Josephine Avenue is built on land known as Rush Common and as the name suggests, this was originally a piece of marshy common land stretching from the top of Brixton Hill to the town centre. Running through the avenue was a tributary to the River Effra that now runs underneath Effra Road, going north under Brixton Road, the Oval Cricket Ground and emerging as a storm drain next to Vauxhall Bridge.
Old maps show a ‘Rushy Green’ to the South of Stockwell and another place named Brixton Causeway. Legend says that the Oak Tree outside 40 Josephine Avenue was a favourite picnic spot for Queen Elizabeth I when visiting Sir Walter Raleigh (Raleigh’s house stood not far away the other side of Brixton Hill).
In 1806 an Act of Parliament enclosed the land, making it private property but retaining its open character by stipulating that there should be ‘no building or erection above the surface of the earth’ on the boundaries enclosing the former common, a requirement that still stands today.
Development History:
Current housing with some more recent exceptions was built in about 1870 with three-storey terraces. The housing, taking in adjacent streets, forms one of London’s earliest experiments in planned housing designed for a mixed socio-economic group. A builder acquired the land in 1868 for this purpose. Trams connected the area with central London from the 1870s.
The largest houses on Josephine Avenue would generally have had one live-in servant; the smaller two-storey houses on roads leading off the street would not. Some of those two-storey buildings are double-fronted, others single-fronted.
The land to the front of much of the housing is extensive compared to that found in some other Victorian terraces in the wider area. Originally, there were carefully marked-out paths, flat gravel areas, perhaps a tennis court, and two-horse carriageways running in front of the houses. There were fewer above-ground structures to the front of properties than there are currently; boundaries were marked rather than fenced. The adjoining streets of two storey Victorian terraces would have included stables.

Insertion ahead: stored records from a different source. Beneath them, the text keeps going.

(** * Billing-cycle payment generator of KursApp (services/storage.ts)

    A shallow embedding of [generatePaymentsForEnrollment] and of the
    ECMAScript [Date] operations it is written with, of its callers in
    App.tsx, of what the server does with the payments it is sent
    (server/index.js) and of the views that read them, followed by their
    properties.

    Conventions of the embedding.
    - A JavaScript [Date] holds a time value: an integral number of
      milliseconds since the epoch, at most 8.64e15 in magnitude, or NaN
      (an Invalid Date).  It is embedded as [option Z], [None] being NaN.
      The copies made by [new Date(date)] are the identity on time values.
    - Relational operators on dates compare time values as numbers, and
      every comparison with NaN is false.
    - [setDate], [setMonth] and [setFullYear] work on the fields of the
      date in the local time of the host, [new Date(string)] and
      [toISOString] in UTC.  The host ([Host]) gives the offset of its local
      time from UTC, which depends on the instant (daylight saving time),
      and its date-string parser.
      The offset is less than a day in magnitude, which is what makes the
      alignment loop of the generator advance.
    - [crypto.randomUUID()] is an argument of the generator: the function
      that gives the identifier returned by its [k]-th call.
    - Fees and amounts are binary64 Numbers (primitive floats).
    - [toISOString] throws a RangeError on an Invalid Date; the generator
      therefore returns a [completion]. *)

From Stdlib Require Import ZArith List String Ascii Bool Lia Sorted RelationClasses.
From Stdlib Require Import PrimFloat FloatOps SpecFloat Uint63.
Import ListNotations.
(** No added line is empty. *)
Lemma lines_to_add_nil doi pmid_out present :
  concat (lines_to_add doi pmid_out present) = [] →
  lines_to_add doi pmid_out present = [].
Proof.
  unfold lines_to_add.
  destruct (opt_truthy doi); destruct (opt_truthy pmid_out && negb present);
    cbn [app concat]; rewrite ?field_line_text; done.
Qed.
(** C8. For an entry that contains a closing brace, once the DOI lookup has
    returned. The entry is a body that does not end with whitespace, a run
    of whitespace, the last closing brace of the text, and a tail. The patch
    adds the line ["    DOI = {<doi>},"] when a non-empty DOI was resolved,
    and the line ["    pmid = {<pmid>},"] when the identifier is not empty
    and the entry has no pmid field, a check on the shape of the text that
    does not see the case of letters. With nothing to add the entry is
    returned as it is; otherwise the result is the body, a comma unless the
    body ends with one, a newline, the added lines, and then the last
    closing brace with the tail, unchanged. When the braces of the entry, of
    the DOI and of the identifier are balanced, so are those of the
    result. *)
Theorem append_doi_pmid_to_entry_inserts
    (entrez : efetch_reply) (crossref : crossref_reply)
    (bibtex_entry : text) (pmid : string) (doi pmid_out : option string) :
  "}"%char ∈ bibtex_entry →
  resolve_doi entrez crossref pmid = Ok (doi, pmid_out) →
  ∃ (body sp tail : text) (pmid_present : bool),
    bibtex_entry = body ++ sp ++ "}"%char :: tail
    ∧ ("}"%char ∉ tail)
    ∧ Forall (λ c, is_space c = true) sp
    ∧ match last body with Some c => is_space c = false | None => True end
    ∧ (pmid_present = true ↔ pmid_field_shape bibtex_entry)
    ∧ (∀ other, to_lower <$> other = to_lower <$> bibtex_entry →
         pmid_field_shape other ↔ pmid_field_shape bibtex_entry)
    ∧ let doi_field :=
        match doi with
        | Some d =>
          if decide (d = "") then []
          else String.list_ascii_of_string "    DOI = {"
               ++ String.list_ascii_of_string d
               ++ String.list_ascii_of_string "}," ++ [newline]
        | None => []
        end in
      let pmid_field :=
        if decide (pmid = "") then []
        else if pmid_present then []
        else String.list_ascii_of_string "    pmid = {"
             ++ String.list_ascii_of_string pmid
             ++ String.list_ascii_of_string "}," ++ [newline] in
      let patched :=
        match doi_field ++ pmid_field with
        | [] => bibtex_entry
        | _ :: _ =>
          body ++ (if decide (last body = Some ","%char) then [] else [","%char])
          ++ [newline] ++ doi_field ++ pmid_field ++ "}"%char :: tail
        end in
      append_doi_pmid_to_entry entrez crossref bibtex_entry pmid = Ok patched
      ∧ (balanced bibtex_entry →
         (∀ d, doi = Some d → balanced (String.list_ascii_of_string d)) →
         balanced (String.list_ascii_of_string pmid) →
         balanced patched).
Proof.
  intros Hbrace Hres.
  assert (pmid_out = Some pmid) as -> by by eapply resolve_doi_pmid_out.
  apply list_elem_of_split_r in Hbrace as (body0 & tail & Heq & Hnin).
  destruct (rstrip_split body0) as (sp & Hsp & Hspaces & Hlast).
  assert (Hshape : ∀ t, pmid_exists t = true ↔ pmid_field_shape t).
  { intros t. split.
    - intros (pre & rest & -> & Hm & Hb)%search_pmid_inv.
      apply match_pmid_here_inv in Hm as (name & sp1 & sp2 & v & post & -> & ?).
      exists pre, name, sp1, sp2, v, post. split; [done|].
      split; [by destruct (last pre)|done].
    - intros (pre & name & sp1 & sp2 & v & post & -> & ? & ? & ? & ? & ?).
      by apply pmid_exists_field. }
  assert (Hsplit : bibtex_entry = rstrip body0 ++ sp ++ "}"%char :: tail).
  { rewrite app_assoc, <- Hsp. exact Heq. }
  exists (rstrip body0), sp, tail, (pmid_exists bibtex_entry).
  split; [done|]. split; [done|]. split; [done|]. split; [done|].
  split; [apply Hshape|]. split.
  { intros other Hother. rewrite <- !Hshape.
    by rewrite (pmid_exists_case_insensitive other bibtex_entry). }
  cbv zeta.
  set (doi_field := match doi with Some d => _ | None => _ end).
  set (pmid_field := if decide (pmid = "") then _ else _).
  assert (Hlines : concat (lines_to_add doi (Some pmid) (pmid_exists bibtex_entry))
                   = doi_field ++ pmid_field).
  { unfold lines_to_add, opt_truthy. subst doi_field pmid_field.
    rewrite (str_truthy_decide pmid).
    assert (Hdoi : concat (if match doi with
                              | Some s => str_truthy s
                              | None => false
                              end
                           then [field_line "DOI" (default "" doi)] else [])
                   = match doi with
                     | Some d =>
                       if decide (d = "") then []
                       else String.list_ascii_of_string "    DOI = {"
                            ++ String.list_ascii_of_string d
                            ++ String.list_ascii_of_string "}," ++ [newline]
                     | None => []
                     end).
    { destruct doi as [d|]; [|done]. rewrite (str_truthy_decide d).
      destruct (decide (d = "")); [done|].
      cbn [concat default]. by rewrite app_nil_r, field_line_text. }
    rewrite concat_app, Hdoi. f_equal.
    destruct (decide (pmid = "")); [done|].
    destruct (pmid_exists bibtex_entry); [done|].
    cbn [andb negb concat default]. by rewrite app_nil_r, field_line_text. }
  split.
  - unfold append_doi_pmid_to_entry. rewrite Hres.
    cbn [mbind outcome_bind mret outcome_ret fst snd]. f_equal.
    destruct (doi_field ++ pmid_field) as [|c fields] eqn:Hfields.
    + apply lines_to_add_nil in Hlines. unfold insert_fields. by rewrite Hlines.
    + rewrite (app_assoc doi_field pmid_field), Hfields, <- Hlines.
      rewrite Heq at 1 2.
      rewrite insert_fields_last_brace; [|done|].
      * rewrite <- Heq. do 2 f_equal.
        destruct (endswith (rstrip body0) ",") eqn:Hends.
        -- apply endswith_last in Hends. by rewrite decide_True.
        -- rewrite decide_False; [done|].
           intros Hl%endswith_last. congruence.
      * rewrite <- Heq. intros Hnil. by rewrite Hnil in Hlines.
  - intros Hbal Hdoi Hpmid.
    destruct (doi_field ++ pmid_field) as [|c fields] eqn:Hfields; [done|].
    clear Hfields Hlines. unfold balanced.
    assert (Hdf : ∀ d0, brace_depth d0 doi_field = Some d0).
    { subst doi_field. destruct doi as [d|]; [|done].
      destruct (decide (d = "")); [done|]. intros d0.
      cbn [String.list_ascii_of_string app brace_depth Ascii.eqb Bool.eqb].
      by rewrite brace_depth_app, (balanced_neutral _ (Hdoi d eq_refl)). }
    assert (Hpf : ∀ d0, brace_depth d0 pmid_field = Some d0).
    { subst pmid_field. destruct (decide (pmid = "")); [done|].
      destruct (pmid_exists bibtex_entry); [done|]. intros d0.
      cbn [String.list_ascii_of_string app brace_depth Ascii.eqb Bool.eqb].
      by rewrite brace_depth_app, (balanced_neutral _ Hpmid). }
    set (comma := if decide (last (rstrip body0) = Some ","%char)
                  then [] else [","%char]).
    assert (Hmid : ∀ d0, brace_depth d0 (comma ++ [newline] ++ doi_field
                                           ++ pmid_field) = Some d0).
    { repeat apply neutral_app; try done. subst comma. intros d0.
      by destruct (decide (last (rstrip body0) = Some ","%char)). }
    replace (rstrip body0 ++ comma ++ [newline] ++ doi_field ++ pmid_field
             ++ "}"%char :: tail)
      with (rstrip body0 ++ (comma ++ [newline] ++ doi_field ++ pmid_field)
            ++ "}"%char :: tail)
      by (by rewrite <- !app_assoc).
    rewrite (brace_depth_middle _ _ sp); [|done|by apply spaces_neutral].
    by rewrite <- Hsplit.
Qed.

The original metal railings that ran along pavements on both sides were lower than those there now. They ran along the top of a low wall made of stone and were removed for scrap during the Second World War. That wall is no longer evident. In the decades between the war and the 1960s and 1970s upkeep of the street declined. By the 1980s it was very run down and considered dangerous, particularly at night. Fly-tipping and street crime were endemic. In the 1970s local residents had already organised themselves address issues of concern, and the environment we enjoy today is largely thanks to them and their successors in the 1980s.